* [TASK GOAL]:
Below are some records; quote exactly the lines from the one that contains "r) [AFork ev]" through the one that contains "EXEC _ => True", inclusive, and no others.

▬▬▬▬▬▬▬▬▬▬

(* ===== verification/ShRun.v ===== *)
(** * The shell: the descriptors of the programs it runs

    [runs_to] executes the system calls of a shell process and of its children on their
    descriptor tables and collects what each process does: the programs that are executed
    and the waits of the shell processes, each with the descriptors that are open then, and
    the children.  A command line means, for each of its simple commands, a standard input
    and output, and for each list and pipe line the waits for its parts; the processes do
    exactly this. *)

From stdpp Require Import base gmap list strings.
From Stdlib Require Import ZArith Lia.
From S2P Require Import Prelude Sh.
Import Sh.

Module ShRun.

Abbreviation text := (list Z).

(** What a descriptor refers to. *)
Inductive obj : Type :=
| OTerm (n : Z)
| OFile (name : text) (mode : Z)
| OPipeR (id : Z)
| OPipeW (id : Z).

Abbreviation fdtab := (gmap Z obj).

Definition NOFILE : nat := 16.

(** The lowest free descriptor, as [fdalloc] of the kernel takes it. *)
Definition lowest (t : fdtab) : option Z :=
  head (filter (fun d => t !! d = None) (Z.of_nat <$> seq 0 NOFILE)).

(** What a process does: it becomes a program, with these descriptors; it forks a child,
    which does all this; it waits for a child, with these descriptors open. *)
#[warnings="-register-all"] Inductive act : Type :=
| ARun (argv : list text) (t : fdtab)
| AFork (child : list act)
| AWait (t : fdtab).

Inductive runs_to : fdtab -> prog -> list act -> Prop :=
| R_exit t : runs_to t PExit []
| R_exec t argv k : runs_to t (PExec argv k) [ARun argv t]
| R_exec_fail t argv k ev : runs_to t k ev -> runs_to t (PExec argv k) ev
| R_fork t k pid ev ev' : 0 < pid -> runs_to t (k 0) ev -> runs_to t (k pid) ev' -> runs_to t (PFork k) (AFork ev :: ev')
| R_fork_fail t k ev : runs_to t (k (-1)) ev -> runs_to t (PFork k) ev
| R_wait t k ev : runs_to t k ev -> runs_to t (PWait k) (AWait t :: ev)
| R_close t d k ev : runs_to (delete d t) k ev -> runs_to t (PClose d k) ev
| R_dup t d x d' k ev : t !! d = Some x -> lowest t = Some d' -> runs_to (<[d' := x]> t) k ev -> runs_to t (PDup d k) ev
| R_dup_fail t d k ev : t !! d = None \/ lowest t = None -> runs_to t k ev -> runs_to t (PDup d k) ev
| R_open t f m d k ev : lowest t = Some d -> runs_to (<[d := OFile f m]> t) (k d) ev -> runs_to t (POpen f m k) ev
| R_open_fail t f m k ev : runs_to t (k (-1)) ev -> runs_to t (POpen f m k) ev
| R_pipe t id d d' k ev :
    lowest t = Some d -> lowest (<[d := OPipeR id]> t) = Some d' ->
    runs_to (<[d' := OPipeW id]> (<[d := OPipeR id]> t)) (k (Some (d, d'))) ev -> runs_to t (PPipe k) ev
| R_pipe_fail t k ev : runs_to t (k None) ev -> runs_to t (PPipe k) ev
| R_print t d b k ev : runs_to t k ev -> runs_to t (PPrint d b k) ev.

(** The three standard descriptors, and nothing else. *)
Definition std (i o e : obj) : fdtab := <[0 := i]> (<[1 := o]> (<[2 := e]> ∅)).

(** What a command means with standard input [i], output [o] and error output [e]: the
    programs and their connections, and the waits of the processes between them, in which
    the three descriptors are the only open ones.  A system call that fails cuts the rest
    off. *)
Inductive means (e : obj) : obj -> obj -> cmd text -> list act -> Prop :=
| M_empty i o : means e i o (EXEC []) []
| M_exec i o a argv : means e i o (EXEC (a :: argv)) [ARun (a :: argv) (std i o e)]
| M_exec_fail i o a argv : means e i o (EXEC (a :: argv)) []
| M_in i o c f m ev : means e (OFile f m) o c ev -> means e i o (REDIR c f m 0) ev
| M_out i o c f m ev : means e i (OFile f m) c ev -> means e i o (REDIR c f m 1) ev
| M_open_fail i o c f m d : means e i o (REDIR c f m d) []
| M_list i o l r ev ev' : means e i o l ev -> means e i o r ev' ->
    means e i o (LIST l r) (AFork ev :: AWait (std i o e) :: ev')
| M_list_fail i o l r : means e i o (LIST l r) []
| M_pipe i o l r id ev ev' :
    means e i (OPipeW id) l ev -> means e (OPipeR id) o r ev' ->
    means e i o (PIPE l r) [AFork ev; AFork ev'; AWait (std i o e); AWait (std i o e)]
| M_pipe_half i o l r id ev : means e i (OPipeW id) l ev -> means e i o (PIPE l r) [AFork ev]
| M_pipe_fail i o l r : means e i o (PIPE l r) []
| M_back i o c ev : means e i o c ev -> means e i o (BACK c) [AFork ev]
| M_back_fail i o c : means e i o (BACK c) [].

(** All descriptor tables of a run. *)
Fixpoint act_tables (a : act) : list fdtab :=
  match a with
  | ARun _ t | AWait t => [t]
  | AFork l => concat (act_tables <$> l)
  end.
Definition tables (l : list act) : list fdtab := concat (act_tables <$> l).

(** Redirections of standard input and output only, as the parser makes them. *)
Fixpoint std_redirs (c : cmd text) : Prop :=
  match c with
  | EXEC _ => True
  | REDIR c _ _ d => (d = 0 \/ d = 1) /\ std_redirs c
  | PIPE l r | LIST l r => std_redirs l /\ std_redirs r
  | BACK c => std_redirs c
  end.

(** *** The descriptor tables along the way *)

Section Tables.
Context (i o e : obj).

Lemma std_close0 x : <[0 := x]> (delete 0 (std i o e)) = std x o e.
Proof. reflexivity. Qed.
Lemma std_close1 x : <[1 := x]> (delete 1 (std i o e)) = std i x e.
Proof. reflexivity. Qed.
Lemma lowest_close0 : lowest (delete 0 (std i o e)) = Some 0.
Proof. reflexivity. Qed.
Lemma lowest_close1 : lowest (delete 1 (std i o e)) = Some 1.
Proof. reflexivity. Qed.
Lemma lowest_std : lowest (std i o e) = Some 3.
Proof. reflexivity. Qed.
Lemma lowest_pipe x : lowest (<[3 := x]> (std i o e)) = Some 4.
Proof. reflexivity. Qed.

(** The table of a process that has made a pipe. *)
Definition with_pipe (id : Z) : fdtab := <[4 := OPipeW id]> (<[3 := OPipeR id]> (std i o e)).

Lemma pipe_left id : delete 4 (delete 3 (<[1 := OPipeW id]> (delete 1 (with_pipe id)))) = std i (OPipeW id) e.
Proof. reflexivity. Qed.
Lemma pipe_right id : delete 4 (delete 3 (<[0 := OPipeR id]> (delete 0 (with_pipe id)))) = std (OPipeR id) o e.
Proof. reflexivity. Qed.
(** The process that has made the pipe closes both ends before it waits. *)
Lemma pipe_parent id : delete 4 (delete 3 (with_pipe id)) = std i o e.
Proof. reflexivity. Qed.

End Tables.

(** *** Runs of the helpers *)

Lemma runs_panic t m ev : runs_to t (sh_panic m) ev -> ev = [].
Proof. unfold sh_panic. inversion 1 as [| | | | | | | | | | | | |? ? ? ? ? H1]; subst. by inversion H1. Qed.
Lemma runs_panic_ok t m : runs_to t (sh_panic m) [].
Proof. apply R_print, R_exit. Qed.

Lemma runs_fork1 t c p ev : runs_to t (fork1 c p) ev <->
  ev = [] \/ exists ev1 ev2, ev = AFork ev1 :: ev2 /\ runs_to t c ev1 /\ runs_to t p ev2.
Proof.
  unfold fork1. split.
  - inversion 1 as [| | |? ? pid ev1 ev2 Hpid H1 H2|? ? ? H1| | | | | | | | |]; subst; cbn beta in *.
    + right. exists ev1, ev2. rewrite (proj2 (Z.eqb_neq pid (-1))), (proj2 (Z.eqb_neq pid 0)) in H2 by lia. done.
    + left. exact (runs_panic _ _ _ H1).
  - intros [->|(ev1 & ev2 & -> & H1 & H2)]; [apply R_fork_fail, runs_panic_ok|].
    by apply (R_fork _ _ 1).
Qed.

Lemma runs_close t d k ev : runs_to t (PClose d k) ev <-> runs_to (delete d t) k ev.
Proof. split; [by inversion 1 | apply R_close]. Qed.
Lemma runs_wait t k ev : runs_to t (PWait k) ev <-> exists ev', ev = AWait t :: ev' /\ runs_to t k ev'.
Proof. split; [inversion 1; subst; eauto | intros (ev' & -> & H); by apply R_wait]. Qed.
Lemma runs_exit t ev : runs_to t PExit ev <-> ev = [].
Proof. split; [by inversion 1 | intros ->; apply R_exit]. Qed.
Lemma runs_dup t d x d' k ev : t !! d = Some x -> lowest t = Some d' ->
  runs_to t (PDup d k) ev <-> runs_to (<[d' := x]> t) k ev.
Proof.
  intros Hd Hl. split; [|by apply R_dup].
  inversion 1 as [| | | | | | |? ? x0 d0 ? ? H1 H2 H3|? ? ? ? Hf H1| | | | |]; subst; [by simplify_eq|]. destruct Hf; congruence.
Qed.
Lemma runs_message t d b ev : runs_to t (PPrint d b PExit) ev <-> ev = [].
Proof. split; [inversion 1 as [| | | | | | | | | | | | |? ? ? ? ? H1]; subst; by inversion H1 | intros ->; apply R_print, R_exit]. Qed.

Lemma runs_pipe i o e k ev : runs_to (std i o e) (PPipe k) ev <->
  runs_to (std i o e) (k None) ev \/ exists id, runs_to (with_pipe i o e id) (k (Some (3, 4))) ev.
Proof.
  split.
  - inversion 1 as [| | | | | | | | | | |? id d d' ? ? H1 H2 H3|? ? ? H1|]; subst; [|by left].
    rewrite lowest_std in H1. injection H1 as <-. rewrite lowest_pipe in H2. injection H2 as <-. right. by exists id.
  - intros [H|[id H]]; [by apply R_pipe_fail|]. by apply (R_pipe _ id 3 4).
Qed.

(** [close(fd); open(file)] gets the descriptor that was closed. *)
Lemma runs_open i o e d f m k ev : d = 0 \/ d = 1 ->
  runs_to (delete d (std i o e)) (POpen f m k) ev <->
  runs_to (delete d (std i o e)) (k (-1)) ev \/
  runs_to (if d =? 0 then std (OFile f m) o e else std i (OFile f m) e) (k d) ev.
Proof.
  intros Hd. split.
  - inversion 1 as [| | | | | | | | |? ? ? d0 ? ? H1 H2|? ? ? ? ? H2| | |]; subst; [right | by left].
    destruct Hd as [-> | ->]; [rewrite lowest_close0 in H1 | rewrite lowest_close1 in H1]; injection H1 as <-; exact H2.
  - intros [H|H]; [by apply R_open_fail|]. destruct Hd as [-> | ->]; (eapply R_open; [reflexivity | exact H]).
Qed.

(** The two halves of a pipe line run with the ends of the pipe in place. *)
Lemma runs_left i o e id k ev :
  runs_to (with_pipe i o e id) (PClose 1 (PDup 4 (PClose 3 (PClose 4 k)))) ev <-> runs_to (std i (OPipeW id) e) k ev.
Proof. by rewrite runs_close, (runs_dup _ 4 (OPipeW id) 1), !runs_close, pipe_left. Qed.
Lemma runs_right i o e id k ev :
  runs_to (with_pipe i o e id) (PClose 0 (PDup 3 (PClose 3 (PClose 4 k)))) ev <-> runs_to (std (OPipeR id) o e) k ev.
Proof. by rewrite runs_close, (runs_dup _ 3 (OPipeR id) 0), !runs_close, pipe_right. Qed.

(** What is left of a process that has forked both halves of a pipe line. *)
Lemma runs_parent i o e id ev :
  runs_to (with_pipe i o e id) (PClose 3 (PClose 4 (PWait (PWait PExit)))) ev <-> ev = [AWait (std i o e); AWait (std i o e)].
Proof.
  rewrite !runs_close, pipe_parent, runs_wait. setoid_rewrite runs_wait. setoid_rewrite runs_exit. split.
  - intros (ev1 & -> & ev2 & -> & ->). done.
  - intros ->. eauto.
Qed.

(** No process has a descriptor above 2 open when it becomes a program or waits. *)
Lemma means_tables e i o c ev : means e i o c ev -> Forall (fun t => dom t = {[0; 1; 2]}) (tables ev).
Proof.
  assert (Hstd : forall i o e, dom (std i o e) =@{gset Z} {[0; 1; 2]}) by (intros; reflexivity).
  induction 1; unfold tables in *; cbn [fmap list_fmap concat act_tables] in *; rewrite ?app_nil_r, ?Forall_app; auto.
Qed.

(** C28: running a command line does exactly what the line means.  Its programs run with these
    connections: a redirection replaces standard input or output, a pipe connects the
    output of its left to the input of its right command, lists and background commands
    inherit.  The process of a list forks its first part and waits before it goes on with the
    second; the process of a pipe line forks both halves, closes its own two ends of the pipe
    and waits twice.  Every run of [runcmd] is of this form and every such meaning is a run,
    and no process, program or shell, has a descriptor other than 0, 1 and 2 open when it
    becomes a program or waits: no pipe end leaks, which would keep a reader from seeing the
    end of the file. *)
Theorem runcmd_descriptors c : forall i o e ev, std_redirs c ->
  (runs_to (std i o e) (runcmd c) ev <-> means e i o c ev) /\
  (runs_to (std i o e) (runcmd c) ev -> Forall (fun t => dom t = {[0; 1; 2]}) (tables ev)).
Proof.
  intros i o e ev Hs. enough (H : runs_to (std i o e) (runcmd c) ev <-> means e i o c ev).
  { split; [done|]. intros Hr. by eapply means_tables, H. }
  revert i o e ev Hs.
  induction c as [argv|c IH f m d|l IHl r IHr|l IHl r IHr|c IH]; intros i o e ev Hs; cbn [runcmd std_redirs] in *.
  - destruct argv as [|a argv]; [rewrite runs_exit; split; [intros ->; constructor | by inversion 1]|]. split.
    + inversion 1 as [|? ? ?|? ? ? ? H1| | | | | | | | | | |]; subst; [constructor|]. apply runs_message in H1 as ->. constructor.
    + inversion 1; subst; [constructor|]. apply R_exec_fail. by apply runs_message.
  - destruct Hs as [Hd Hs]. rewrite runs_close.
    rewrite runs_open by done. cbn beta. change (-1 <? 0) with true. cbn iota. rewrite runs_message. destruct Hd as [-> | ->]; cbn [Z.eqb Z.ltb Z.compare]; rewrite IH by done.
    + split; [intros [->|H]; [apply M_open_fail | by apply M_in]|]. inversion 1; subst; auto.
    + split; [intros [->|H]; [apply M_open_fail | by apply M_out]|]. inversion 1; subst; auto.
  - destruct Hs as [Hl Hr]. rewrite runs_pipe. split.
    + intros [H|[id H]]; [apply runs_panic in H as ->; apply M_pipe_fail|].
      apply runs_fork1 in H as [->|(ev1 & ev2 & -> & H1 & H2)]; [apply M_pipe_fail|].
      rewrite runs_left, IHl in H1 by done.
      apply runs_fork1 in H2 as [->|(ev3 & ev4 & -> & H3 & H4)]; [by eapply M_pipe_half|].
      rewrite runs_right, IHr in H3 by done. apply runs_parent in H4 as ->. by eapply M_pipe.
    + inversion 1 as [| | | | | | | |? ? ? ? id ev1 ev2 H1 H2|? ? ? ? id ev1 H1| | |]; subst.
      * right. exists id. apply runs_fork1. right. eexists _, _. split_and!; [done | by rewrite runs_left, IHl |].
        apply runs_fork1. right. eexists _, _. split_and!; [done | by rewrite runs_right, IHr | by apply runs_parent].
      * right. exists id. apply runs_fork1. right. eexists _, _. split_and!; [done | by rewrite runs_left, IHl |].
        apply runs_fork1. by left.
      * left. apply runs_panic_ok.
  - destruct Hs as [Hl Hr]. rewrite runs_fork1. split.
    + intros [->|(ev1 & ev2 & -> & H1 & H2)]; [apply M_list_fail|]. apply runs_wait in H2 as (ev3 & -> & H2).
      rewrite IHr in H2 by done. rewrite IHl in H1 by done. by apply M_list.
    + inversion 1 as [| | | | | |? ? ? ? ev1 ev2 H1 H2| | | | | |]; subst; [|by left]. right. eexists _, _.
      split_and!; [done | by apply IHl |]. apply runs_wait. eexists. split; [done|]. by apply IHr.
  - rewrite runs_fork1. split.
    + intros [->|(ev1 & ev2 & -> & H1 & H2)]; [apply M_back_fail|]. apply runs_exit in H2 as ->.
      rewrite IH in H1 by done. by apply M_back.
    + inversion 1 as [| | | | | | | | | | |? ? ? ev1 H1|]; subst; [|by left]. right. eexists _, _.
      split_and!; [done | by apply IH | by apply runs_exit].
Qed.

Lemma runcmd_descriptors_witness :
  let t := OTerm 0 in let w := bytes_of_string in
  let c := PIPE (REDIR (EXEC [w "cat"]) (w "in") 0 0) (EXEC [w "wc"]) in
  runs_to (std t t t) (runcmd c)
    [AFork [ARun [w "cat"] (std (OFile (w "in") 0) (OPipeW 5) t)]; AFork [ARun [w "wc"] (std (OPipeR 5) t t)];
     AWait (std t t t); AWait (std t t t)].
Proof.
  apply runcmd_descriptors; [cbn [std_redirs]; auto|].
  eapply M_pipe; [apply M_in, M_exec | apply M_exec].
Defined.

End ShRun.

▬▬▬▬▬▬▬▬▬▬

* [EXERCISE OUTPUT]:
| M_pipe_half i o l r id ev : means e i (OPipeW id) l ev -> means e i o (PIPE l r) [AFork ev]
| M_pipe_fail i o l r : means e i o (PIPE l r) []
| M_back i o c ev : means e i o c ev -> means e i o (BACK c) [AFork ev]
| M_back_fail i o c : means e i o (BACK c) [].

(** All descriptor tables of a run. *)
Fixpoint act_tables (a : act) : list fdtab :=
  match a with
  | ARun _ t | AWait t => [t]
  | AFork l => concat (act_tables <$> l)
  end.
Definition tables (l : list act) : list fdtab := concat (act_tables <$> l).

(** Redirections of standard input and output only, as the parser makes them. *)
Fixpoint std_redirs (c : cmd text) : Prop :=
  match c with
  | EXEC _ => True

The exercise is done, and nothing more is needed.